A história serve hoje para que Ricardo Azevedo explique por que torce o nariz para a segmentação que se faz entre literatura “adulta” e “infantojuvenil”. “Certamente alguns livros são capazes de estabelecer maior identificação com crianças ou com jovens do que outros, mas é simplista demais reduzir a literatura a produções dirigidas a determinadas faixas etárias. Tal postura tem a ver com mercados, não com literatura.”
Azevedo também falou ao Cândido sobre as novas tecnologias e o desafio de tornar a literatura atraente a crianças que já nascem com um mouse nas mãos. “O que preocupa não são as novas tecnologias, mas sim sua utilização por gente individualista e consumista, por técnicos acríticos e despolitizados.”
Há mais de 30 anos escrevendo, Azevedo diz que a experiência, ao contrário do que se pensa, aumenta ainda mais o desafio de escrever uma nova história que seja atraente, singular e que não repita àquilo que um autor com tantos livros publicados já fez. “Com o passar do tempo, a gente se torna mais exigente e crítico. Em princípio, ninguém quer ficar repetindo coisas que já fez. Meu desafio tem sido tentar utilizar a experiência que adquiri ao longo dos anos para fazer algo que ainda não fiz. Acho um desafio estimulante, desses que dão sentido à vida.”
Uma pergunta que sempre surge quando o assunto é literatura infantojuvenil, mas que é praticamente impossível deixar passar: qual o cuidado que se deve ter na hora de escrever uma história infantil? Separar ficção e realidade é sempre uma preocupação?

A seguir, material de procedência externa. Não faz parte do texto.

(** The handler, once it has its report document and its file name. *)
Lemma on_end_run (env : Env) (tests : list Runnable) (stats : Stats)
    (options : Options) (date : Date) (log0 : list Effect) :
  reaches_loop stats options ->
  let ro := default no_reporterOptions (reporterOptions options) in
  exists sd ed filename c s3 new,
    stats_start stats = Some sd /\ stats_end stats = Some ed /\
    getFilename env ro = Normal filename /\ string_or_falsy filename /\
    truthy filename = truthy (resolved_path env ro) /\
    on_end env tests stats options date log0 = (c, Some s3) /\
    run s3 = with_results (entries env ro filename 0 tests)
               (new_TestRun env (toISOString date) sd ed) /\
    excludedPendingCount s3 = List.length (List.filter (excluded ro) tests) /\
    relocation_log env log0 new (loop_calls env ro filename 0 tests) /\
    (truthy filename = false -> new = []) /\
    let h := log0 ++ new ++ warning_part ro (excludedPendingCount s3) in
    c = fst (output_part env filename (run s3) h) /\
    log s3 = h ++ snd (output_part env filename (run s3) h).
Proof.
  intros ([sd Hsd] & [ed Hed] & Hout) ro.
  destruct (getFilename_total env ro Hout) as (v & Hv & Hs & Ht).
  set (s0 := mkRunState (new_TestRun env (toISOString date) sd ed) O log0 O).
  destruct (forEach_each_result_run env ro v tests s0 Hs)
    as (s1 & new & E & R & C & L & P & Q).
  exists sd, ed, v.
  unfold on_end. rewrite Hsd, Hed. fold ro. rewrite Hv. fold s0.
  unfold bind at 1. rewrite E. unfold bind at 1.
  rewrite warn_excluded_run, write_output_run by assumption. simpl.
  eexists _, _, new. simpl in *.
  repeat (split; [first [reflexivity | assumption] |]).
  rewrite L, C, <- !app_assoc. simpl. split; reflexivity.
Qed.

(** ** The entries and the log, read off *)

Lemma entry_of_testToTrx (env : Env) (ro : ReporterOptions) (t : Runnable) :
  entry_of env ro t (testToTrx env t (computerName env) (cwd env) ro).
Proof. repeat split. Qed.

Lemma entry_of_relocated (env : Env) (ro : ReporterOptions) (t : Runnable)
    (k : nat) (atts : list string) :
  entry_of env ro t (relocated env k atts (testToTrx env t (computerName env) (cwd env) ro)).
Proof. repeat split. Qed.

(** Every entry the loop adds is the entry of a test it did not skip, in the
    order of the tests. *)
Lemma entries_entry_of (env : Env) (ro : ReporterOptions) (filename : JsVal)
    (k : nat) (tests : list Runnable) :
  Forall2 (entry_of env ro)
    (List.filter (fun t => negb (excluded ro t)) tests)
    (entries env ro filename k tests).
Proof.
  revert k; induction tests as [|t ts IH]; intros k; simpl; [constructor |].
  destruct (excluded ro t); simpl; [apply IH |].
  destruct (truthy filename && has_attachments t); constructor;
    auto using entry_of_testToTrx, entry_of_relocated.
Qed.

Lemma results_with_results (rs : list TrxResult) (env : Env) (now : string)
    (s e : Date) :
  results (with_results rs (new_TestRun env now s e)) = rs.
Proof. reflexivity. Qed.

Lemma filter_ext_bool {A : Type} (f g : A -> bool) (l : list A) :
  (forall x, f x = g x) -> List.filter f l = List.filter g l.
Proof.
  intros H. induction l as [|x l IH]; simpl; [reflexivity |].
  now rewrite H, IH.
Qed.

Lemma filter_none {A : Type} (f : A -> bool) (l : list A) :
  Forall (fun x => f x = false) l -> List.filter f l = [].
Proof.
  induction 1 as [|x l Hx _ IH]; simpl; [reflexivity |]. now rewrite Hx.
Qed.

Lemma filter_all {A : Type} (f : A -> bool) (l : list A) :
  (forall x, f x = true) -> List.filter f l = l.
Proof.
  intros H. induction l as [|x l IH]; simpl; [reflexivity |]. now rewrite H, IH.
Qed.

Lemma loop_adds_no_warning (env : Env) (h new calls : list Effect) :
  relocation_log env h new calls ->
  List.filter is_warning new = [] /\ List.filter is_toXml new = [].
Proof.
  intros (_ & A & _). split; apply filter_none;
    (eapply Forall_impl; [exact A |]); intros [] H; simpl in *; congruence.
Qed.

Lemma output_part_no_warning (env : Env) (filename : JsVal) (r : TestRun)
    (h : list Effect) :
  List.filter is_warning (snd (output_part env filename r h)) = [].
Proof.
  unfold output_part. destruct (truthy filename); [| reflexivity].
  now destruct (fs_throws env h _).
Qed.

Lemma warning_part_plain (ro : ReporterOptions) (n : nat) :
  List.filter is_toXml (warning_part ro n) = [] /\
  List.filter is_fs (warning_part ro n) = [] /\
  List.filter is_warning (warning_part ro n) = warning_part ro n.
Proof.
  unfold warning_part.
  now destruct (strict_true (warnExcludedPending ro) && Nat.ltb 0 n).
Qed.

Lemma strict_true_iff (v : JsVal) : strict_true v = true <-> v = VBool true.
Proof.
  destruct v as [| |[]| |]; simpl; split; intros H;
    try reflexivity; try discriminate.
Qed.

Lemma excluded_when_true (ro : ReporterOptions) (t : Runnable) :
  excludePending ro = VBool true -> excluded ro t = isPending t.
Proof. intros H. unfold excluded. rewrite H. simpl. apply andb_true_r. Qed.

Lemma excluded_unless_true (ro : ReporterOptions) (t : Runnable) :
  excludePending ro <> VBool true -> excluded ro t = false.
Proof.
  intros H. unfold excluded.
  destruct (strict_true (excludePending ro)) eqn:E; [| apply andb_false_r].
  apply strict_true_iff in E. contradiction.
Qed.

(** C4: with [excludePending === true] the report document holds, in the
    order of the accumulated tests, exactly the entries of the tests that
    are not pending, so no entry whose source test was pending, and the
    count of excluded tests is the number of pending tests accumulated. *)
Theorem excludePending_drops_pending_tests (env : Env) (tests : list Runnable)
    (stats : Stats) (options : Options) (date : Date) (log0 : list Effect) :
  let ro := default no_reporterOptions (reporterOptions options) in
  reaches_loop stats options ->
  excludePending ro = VBool true ->
  exists c s,
    on_end env tests stats options date log0 = (c, Some s) /\
    Forall2 (entry_of env ro)
      (List.filter (fun t => negb (isPending t)) tests) (results (run s)) /\
    excludedPendingCount s = List.length (List.filter isPending tests).
Proof.
  intros ro Hr Hx.
  destruct (on_end_run env tests stats options date log0 Hr)
    as (sd & ed & v & c & s & new & _ & _ & _ & _ & _ & E & R & C & _).
  fold ro in R, C. exists c, s. split; [exact E |]. split.
  - rewrite R, results_with_results.
    rewrite (filter_ext_bool (fun t => negb (isPending t))
                             (fun t => negb (excluded ro t))).
    + apply entries_entry_of.
    + intros t. now rewrite excluded_when_true.
  - rewrite C. f_equal. apply filter_ext_bool.
    intros t. now apply excluded_when_true.
Qed.

Lemma excludePending_drops_pending_tests_witness :
  exists c s,
    on_end example_env [example_A; example_P; example_B] example_stats
      (options_with (VStr "results/out.trx") (VBool true) (VBool true))
      example_date [] = (c, Some s) /\
    List.length (results (run s)) = 2%nat /\
    excludedPendingCount s = 1%nat.
Proof.
  destruct (excludePending_drops_pending_tests example_env
              [example_A; example_P; example_B] example_stats
              (options_with (VStr "results/out.trx") (VBool true) (VBool true))
              example_date [])
    as (c & s & E & F & C).
  - split; [now exists example_date |]. split; [now exists example_date |].
    right. now exists "results/out.trx"%string.
  - reflexivity.
  - exists c, s. split; [exact E |]. split; [| exact C].
    apply Forall2_length in F. simpl in F. now rewrite <- F.
Defined.

Lemma substitute_hash_first (env : Env) (p : string) (i : nat) :
  find_first "[hash]" p = Some i ->
  exists a b, p = a +:+ "[hash]" +:+ b /\ String.length a = i /\
              substitute_hash env p =
                a +:+ toString_hex (randomBytes env 16) +:+ b.
Proof.
  intros F. unfold substitute_hash.
  destruct (indexOf p "[hash]" =? -1) eqn:E.
  - apply indexOf_absent in E. congruence.
  - now apply find_first_replace.
Qed.

Lemma substitute_hash_absent (env : Env) (p : string) :
  find_first "[hash]" p = None -> substitute_hash env p = p.
Proof.
  intros F. unfold substitute_hash.
  apply indexOf_absent in F. now rewrite F.
Qed.

Lemma randomBytes_length (env : Env) (n : nat) : List.length (randomBytes env n) = n.
Proof. unfold randomBytes. now rewrite length_map, length_seq. Qed.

Separar a ficção da realidade sempre foi algo difícil para todas as pessoas, independentemente de faixas de idade. Isso porque, olhando bem, o que chamamos “realidade” não costuma ser algo objetivo, palpável e consensual. Faz de conta que alguém na infância teve uma experiência ruim com certo cara. Digamos que, quando adulto, esse mesmo alguém vá trabalhar na área de contratações de uma empresa. Um dia, aparece para ser entrevistado um sujeito muito parecido com aquele certo cara. A tendência do entrevistador será não simpatizar nem um pouco com o candidato, pois projetará nele, de forma injustificada, suas experiências anteriores. É humano que seja assim e, se bobear, o tal cara não vai conseguir o emprego. Trata-se de um exemplo banal, mas, acho, pode ser esclarecedor. Seres humanos, independentemente da faixa etária, têm experiências individuais, processos inconscientes, singularidades, emoções, culturas, crenças, costumes pessoais e tudo isso irá interferir na sua visão do que seja a “realidade”. É pura idealização imaginar que crianças não saibam separar a realidade da ficção e que adultos saibam. Felizmente, as coisas são um pouco mais complicadas que isso.
Você costuma criticar a divisão que se faz entre literatura infantil e infantojuvenil. Quais são as diferenças significativas entre esses subgêneros? Você os vê como subgêneros da literatura?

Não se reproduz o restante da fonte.